Using a regex, you would be able to go for a simple match/find.
In your case, you first split the fraction itself from the remaining part, to then split again on the '/'.
In other words: a regex would allow you to reduce your code to a single match operation.
See here for some guidance how that would work.
Of course, you could also do that specific "matching" in a more manual mode:
get the string from 0 to index-1 of '/'
get the string from '/' to ' '
In other words, there are plenty of ways to retrieve that information. Each one has different pros and cons, and the real answer for a newbie learning this stuff: make experiments, and try them all.

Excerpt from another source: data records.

Lemma chosen_extends σ σ' seq c : extends σ σ' -> chosen σ seq c -> chosen σ' seq c.
Proof.
  intros [Hr Ha] ((Q & HQ & Hs & HV) & H1 & H2 & H3 & m & Hm & Em).
  split; [|split; [exact H1|split; [exact H2|split; [exact H3|eauto]]]].
  exists Q. split; [exact HQ|]. split; [exact Hs|]. intros j Hj.
  destruct (HV j Hj) as [?|(v & Hv & Hr')]; [left; assumption|right; eauto].
Qed.

Lemma ordered_committed σ i seq s :
  system_inv σ -> correct i -> History (node σ i) !! seq = Some s -> ordered s = true ->
  committed σ seq (c_view (complete_pre_prepare s)) (complete_digest (complete_pre_prepare s)).
Proof.
  intros Hinv Hc Es Ho. destruct (i_keys (Hinv i Hc) _ _ Es) as [_ Hok].
  destruct (so_ordered Hok Ho) as [_ Hcount].
  destruct (counted_votes _ ORDER_Commit_Matches_Pre_Prepare _ (complete_pre_prepare s) _
              (fun v => Commit_Matches_spec ok v _) (so_commit Hok)) as (Q & HQ & Hs & HV).
  exists Q. split; [exact HQ|]. split; [rewrite Hs; exact Hcount|].
  intros j Hj. destruct (HV j Hj) as (v & [He|He] & <- & Hr); [left; exact He|right; eauto].
Qed.

Lemma ordered_chosen σ i seq s :
  system_inv σ -> correct i -> History (node σ i) !! seq = Some s -> ordered s = true ->
  chosen σ seq (complete_pre_prepare s).
Proof.
  intros Hinv Hc Es Ho. split; [eapply ordered_committed; eassumption|].
  destruct (i_keys (Hinv i Hc) _ _ Es) as [Hk Hok]. destruct (so_ordered Hok Ho) as [Hcol _].
  pose proof (collected_parts _ _ _ _ _ _ _ Hok Hcol) as Hn.
  destruct (so_first Hok Hn) as [_ (m & _ & [Hm _] & _ & Hms & Ec)].
  split; [rewrite Ec; exact Hms|]. split; [lia|]. split; [exact (so_complete Hok)|eauto].
Qed.

Section Agreement.
Context (Hfaulty : Z.of_nat (size faulty) <= NUM_F).

(** Two quorums share a correct replica, which votes for one content in one view. *)
Lemma quorums_meet (X Y : gset Z) :
  X ⊆ server_ids NUM_SERVERS -> Y ⊆ server_ids NUM_SERVERS ->
  COMMITS <= Z.of_nat (size X) -> COMMITS <= Z.of_nat (size Y) ->
  exists j, j ∈ X /\ j ∈ Y /\ j ∉ faulty /\ correct j.
Proof.
  intros HX HY Hx Hy.
  destruct (quorums_share_correct NUM_F NUM_K ltac:(vm_compute; discriminate) ltac:(vm_compute; discriminate)
              X Y faulty HX HY Hfaulty Hx Hy) as (j & HjX & HjY & Hj).
  exists j. split; [exact HjX|]. split; [exact HjY|]. split; [exact Hj|].
  split; [apply elem_of_server_ids, HX, HjX|exact Hj].
Qed.

Lemma committed_agree σ seq view d view' d' :
  system_inv σ -> committed σ seq view d -> committed σ seq view' d' -> view = view' /\ d = d'.
Proof.
  intros Hinv (X & HX & Hsx & EX) (Y & HY & Hsy & EY).
  destruct (quorums_meet X Y HX HY Hsx Hsy) as (j & HjX & HjY & Hj & Hcj).
  destruct (EX j HjX) as [?|(v & Hv & Hs & Hvw & Hd)]; [contradiction|].
  destruct (EY j HjY) as [?|(v' & Hv' & Hs' & Hvw' & Hd')]; [contradiction|].
  assert (v = v') as <- by (apply (c_once (i_commits (Hinv j Hcj))); congruence).
  split; congruence.
Qed.

Lemma committed_views σ seq view d seq' view' d' :
  system_inv σ -> committed σ seq view d -> committed σ seq' view' d' -> view = view'.
Proof.
  intros Hinv (X & HX & Hsx & EX) (Y & HY & Hsy & EY).
  destruct (quorums_meet X Y HX HY Hsx Hsy) as (j & HjX & HjY & Hj & Hcj).
  destruct (EX j HjX) as [?|(v & Hv & Hs & Hvw & Hd)]; [contradiction|].
  destruct (EY j HjY) as [?|(v' & Hv' & Hs' & Hvw' & Hd')]; [contradiction|].
  rewrite <- Hvw, <- Hvw'. rewrite !(c_view_is (i_commits (Hinv j Hcj))); auto.
Qed.
End Agreement.
(** ** The chain of Pre-Prepares *)
(** A quorum of non-leaders stands behind a prepared content. *)
Definition prepared (σ : system) (seq view : Z) (d : digest) : Prop :=
  exists P : gset Z, P ⊆ server_ids NUM_SERVERS ∖ {[UTIL_Leader_Of_View view]} /\
    PREPARES <= Z.of_nat (size P) /\
    forall j, j ∈ P -> j ∈ faulty \/
      exists v, Send_Prepare v ∈ actions (node σ j) /\ v_seq_num v = seq /\ v_view v = view /\ v_digest v = d.

(** A received Pre-Prepare of the leader, as its complete Pre-Prepare. *)
Definition proposal (σ : system) (c : complete_pre_prepare_message) : Prop :=
  complete_ok c /\ of_leader (proposed σ) c.

Lemma prepare_proposal σ j v :
  system_inv σ -> correct j -> Send_Prepare v ∈ actions (node σ j) ->
  exists c, proposal σ c /\ c_seq_num c = v_seq_num v /\ c_view c = v_view v /\ complete_digest c = v_digest v.
Proof.
  intros Hinv Hc Hv.
  destruct (p_chained (i_prepares (Hinv j Hc)) v Hv) as (c & Hok & Hs & Hw & Hd & Hl & _).
  exists c. unfold proposal. auto.
Qed.

Lemma proposals_equal σ c c' :
  collision_free (received σ) -> proposal σ c -> proposal σ c' ->
  complete_digest c = complete_digest c' -> c = c'.
Proof.
  intros Hcf [Hok (m & [Hm _] & _ & ->)] [Hok' (m' & [Hm' _] & _ & ->)] Hd.
  apply complete_bytes_inj; [exact Hok|exact Hok'|]. apply Hcf; assumption.
Qed.

Lemma chosen_proposal σ seq c c' :
  collision_free (received σ) -> chosen σ seq c -> proposal σ c' -> complete_digest c = complete_digest c' -> c = c'.
Proof.
  intros Hcf (_ & _ & _ & Hok & m & Hm & ->) [Hok' (m' & [Hm' _] & _ & ->)] Hd.
  apply complete_bytes_inj; [exact Hok|exact Hok'|]. apply Hcf; assumption.
Qed.

Lemma eligible_for_any i j c : eligible_for (Init_VAR i) c = eligible_for (Init_VAR j) c.
Proof. reflexivity. Qed.

(** The predecessor of a prepared Pre-Prepare, at the same replica. *)
Lemma prepare_predecessor σ j v :
  collision_free (received σ) -> system_inv σ -> correct j -> Send_Prepare v ∈ actions (node σ j) ->
  exists c, proposal σ c /\ complete_digest c = v_digest v /\
    (v_seq_num v = 1 /\ c_last_executed c = zero_pairs \/
     exists v' c', Send_Prepare v' ∈ actions (node σ j) /\ v_seq_num v' = v_seq_num v - 1 /\
       proposal σ c' /\ c_seq_num c' = v_seq_num v' /\ c_view c' = v_view v' /\
       complete_digest c' = v_digest v' /\ eligible_for (Init_VAR j) c' = Some (c_last_executed c)).
Proof.
  intros Hcf Hinv Hc Hv.
  destruct (p_chained (i_prepares (Hinv j Hc)) v Hv) as (c & Hok & Hs & Hw & Hd & Hl & Hch).
  exists c. split; [split; assumption|]. split; [exact Hd|].
  destruct Hch as [H1|(v' & c' & Hv' & Hs' & Hok' & Hd' & Hl' & He)]; [left; exact H1|right].
  exists v', c'. destruct (prepare_proposal σ j v' Hinv Hc Hv') as (c'' & Hp & Hs'' & Hw'' & Hd'').
  assert (c' = c'') as <- by (apply (proposals_equal σ); [exact Hcf|split; assumption|exact Hp|congruence]).
  auto 10.
Qed.

(** Along a chain the vectors only grow. *)
Lemma eligible_grows i c v :
  complete_ok c -> eligible_for (Init_VAR i) c = Some v -> Forall2 ps_le (c_last_executed c) v.
Proof.
  intros Hc Hv. eapply Forall2_impl.
  - eapply eligible_for_ge; [apply (quorum_ok i)|apply complete_sized, Hc|apply Hc|exact Hv].
  - intros p e H. exact (proj1 H).
Qed.

Section Chain.
Context (Hfaulty : Z.of_nat (size faulty) <= NUM_F).

Lemma correct_in (P : gset Z) :
  P ⊆ server_ids NUM_SERVERS -> NUM_F < Z.of_nat (size P) -> exists j, j ∈ P /\ j ∉ faulty /\ correct j.
Proof.
  intros HP Hs. assert (Hs' : NUM_F + 1 <= Z.of_nat (size P)) by lia.
  destruct (outside_faulty NUM_F P faulty Hfaulty Hs') as (j & Hj & Hf).
  exists j. split; [exact Hj|]. split; [exact Hf|]. split; [apply elem_of_server_ids, HP, Hj|exact Hf].
Qed.

Lemma committed_prepared σ seq view d :
  system_inv σ -> committed σ seq view d -> prepared σ seq view d.
Proof.
  intros Hinv (Q & HQ & Hs & HC).
  destruct (correct_in Q HQ) as (j & Hj & Hf & Hc); [assert (NUM_F < COMMITS) by reflexivity; lia|].
  destruct (HC j Hj) as [?|(v & Hv & <- & <- & <-)]; [contradiction|].
  destruct (c_prepared (i_commits (Hinv j Hc)) v Hv) as (P & HP & Hsp & HPv).
  exists P. split; [|split; [exact Hsp|]].
  - intros i Hi. apply elem_of_difference. split; [exact (HP i Hi)|].
    destruct (HPv i Hi) as (u & [_ Hl] & <- & _ & Hw & _). rewrite elem_of_singleton, <- Hw. exact Hl.
  - intros i Hi. destruct (HPv i Hi) as (u & [[Hu|Hu] _] & <- & Hr); [left; exact Hu|right; eauto].
Qed.
(** A correct replica of a prepared quorum. *)
Lemma prepared_member σ seq view d :
  prepared σ seq view d -> exists j v, correct j /\ Send_Prepare v ∈ actions (node σ j) /\
    v_seq_num v = seq /\ v_view v = view /\ v_digest v = d.
Proof.
  intros (P & HP & Hs & HV).
  destruct (correct_in P) as (j & Hj & Hf & Hc); [set_solver|assert (NUM_F < PREPARES) by reflexivity; lia|].
  destruct (HV j Hj) as [?|(v & Hv)]; [contradiction|eauto].
Qed.

Lemma leader_id view : UTIL_Leader_Of_View view ∈ server_ids NUM_SERVERS.
Proof.
  apply elem_of_server_ids. unfold UTIL_Leader_Of_View. change NUM_SERVERS with 6.
  pose proof (Z.mod_pos_bound view 6 ltac:(lia)). destruct (Z.eqb_spec (view mod 6) 0); lia.
Qed.

(** The contents a correct leader proposes for a number in a view. *)
Lemma leader_proposes_once σ c c' :
  system_inv σ -> correct (UTIL_Leader_Of_View (c_view c)) ->
  proposal σ c -> proposal σ c' -> c_view c = c_view c' -> c_seq_num c = c_seq_num c' -> c = c'.
Proof.
  intros Hinv Hc [_ (m & [_ Hm] & Hl & ->)] [_ (m' & [_ Hm'] & Hl' & ->)] Hw Hs. cbn in Hw, Hs, Hc.
  destruct (own_proposed σ m _ Hc Hm Hl) as (m0 & H0 & Hu).
  rewrite <- Hw in Hl'. destruct (own_proposed σ m' _ Hc Hm' Hl') as (m0' & H0' & Hu').
  assert (m0 = m0') as <-.
  { apply (l_once (i_proposals (Hinv _ Hc))); auto. rewrite <- (unsigned_seq _ _ Hu), <- (unsigned_seq _ _ Hu'). exact Hs. }
  apply complete_of_unsigned. congruence.
Qed.

Lemma chosen_first σ c :
  collision_free (received σ) -> system_inv σ -> chosen σ 1 c -> c_last_executed c = zero_pairs.
Proof.
  intros Hcf Hinv Hch. pose proof Hch as (Hcom & _).
  destruct (prepared_member _ _ _ _ (committed_prepared _ _ _ _ Hinv Hcom)) as (j & v & Hc & Hv & Hs & _ & Hd).
  destruct (prepare_predecessor σ j v Hcf Hinv Hc Hv) as (c' & Hp & Hd' & Hpre).
  assert (c = c') as -> by (apply (chosen_proposal σ 1); auto; congruence).
  destruct Hpre as [[_ H]|(v' & _ & Hv' & Hs' & _)]; [exact H|].
  pose proof (p_bound (i_prepares (Hinv j Hc)) v' Hv'). lia.
Qed.

(** [c'] starts from the vector that [c] makes eligible. *)
Definition leads (c c' : complete_pre_prepare_message) : Prop :=
  complete_ok c /\ eligible_for (Init_VAR 1) c = Some (c_last_executed c').

(** Below a sent Prepare, the same replica has prepared every number, each content
    leading to the next. *)
Lemma prepare_chain σ j :
  collision_free (received σ) -> system_inv σ -> correct j -> forall (k : nat) v c,
  Send_Prepare v ∈ actions (node σ j) -> proposal σ c -> complete_digest c = v_digest v ->
  0 < v_seq_num v - Z.of_nat k ->
  exists v' c', Send_Prepare v' ∈ actions (node σ j) /\ v_seq_num v' = v_seq_num v - Z.of_nat k /\
    proposal σ c' /\ c_seq_num c' = v_seq_num v' /\ c_view c' = v_view v' /\
    complete_digest c' = v_digest v' /\ nsteps leads k c' c.
Proof.
  intros Hcf Hinv Hc. induction k as [|k IH]; intros v c Hv Hp Hd Hk.
  - destruct (prepare_proposal σ j v Hinv Hc Hv) as (c1 & Hp1 & Hs1 & Hw1 & Hd1).
    assert (c = c1) as -> by (apply (proposals_equal σ); auto; congruence).
    exists v, c1. split; [exact Hv|]. split; [lia|]. do 4 (split; [assumption|]). apply nsteps_O.
  - destruct (prepare_predecessor σ j v Hcf Hinv Hc Hv) as (c1 & Hp1 & Hd1 & Hpre).
    assert (c = c1) as -> by (apply (proposals_equal σ); auto; congruence).
    destruct Hpre as [[H1 _]|(v1 & c2 & Hv1 & Hs1 & Hp2 & _ & _ & Hd2 & He)]; [lia|].
    destruct (IH v1 c2 Hv1 Hp2 Hd2) as (v' & c' & H1 & H2 & H3 & H4 & H5 & H6 & H7); [lia|].
    exists v', c'. split; [exact H1|]. split; [lia|]. do 4 (split; [assumption|]).
    eapply nsteps_r; [exact H7|]. split; [apply Hp2|]. rewrite (eligible_for_any 1 j). exact He.
Qed.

There is no reason you can't do trimming and all with a single regex
without having to go through the gyrations with split.
Try this
/0*(\d+)\s*\/\s*0*(\d+)/
Formatted
0*
( \d+ ) # (1)
\s* / \s*
0*
( \d+ ) # (2)
JS sample
var strSample =
"0039/99 (100%)\n" +
"00/000 (100%)\n" +
"junk 102 / 487\n";
var NumerDenomRx = new RegExp( "0*(\\d+)\\s*/\\s*0*(\\d+)", "g");
var match;
while ( match=NumerDenomRx.exec( strSample ))
{
console.log("numerator = ", match[1] );
console.log("denominator = ", match[2] );
console.log( "-------------------------" );
}

If all strings have the same pattern
var stringFraction = '99/99 (100%)';
var fraction = stringFraction.match(/\d+/g); // result = ["99", "99", "100"];
Now technically this is shorter than spliting it, 15 vs 26 letters/signs/spaces, but only if the length of the array doesn't bother you. Otherwise you will have to chain extra method
.slice(1,-1)
that's +12 extra signs/letters. If the string is more complex
var fraction = stringFraction.match(/\d+\/\d+/)[0].split('/');
There are endless variations how to solve it really
P.S. Unless you got more complex strings, regex is not needed.

How to show first 2 characters and replace all the last by * [closed]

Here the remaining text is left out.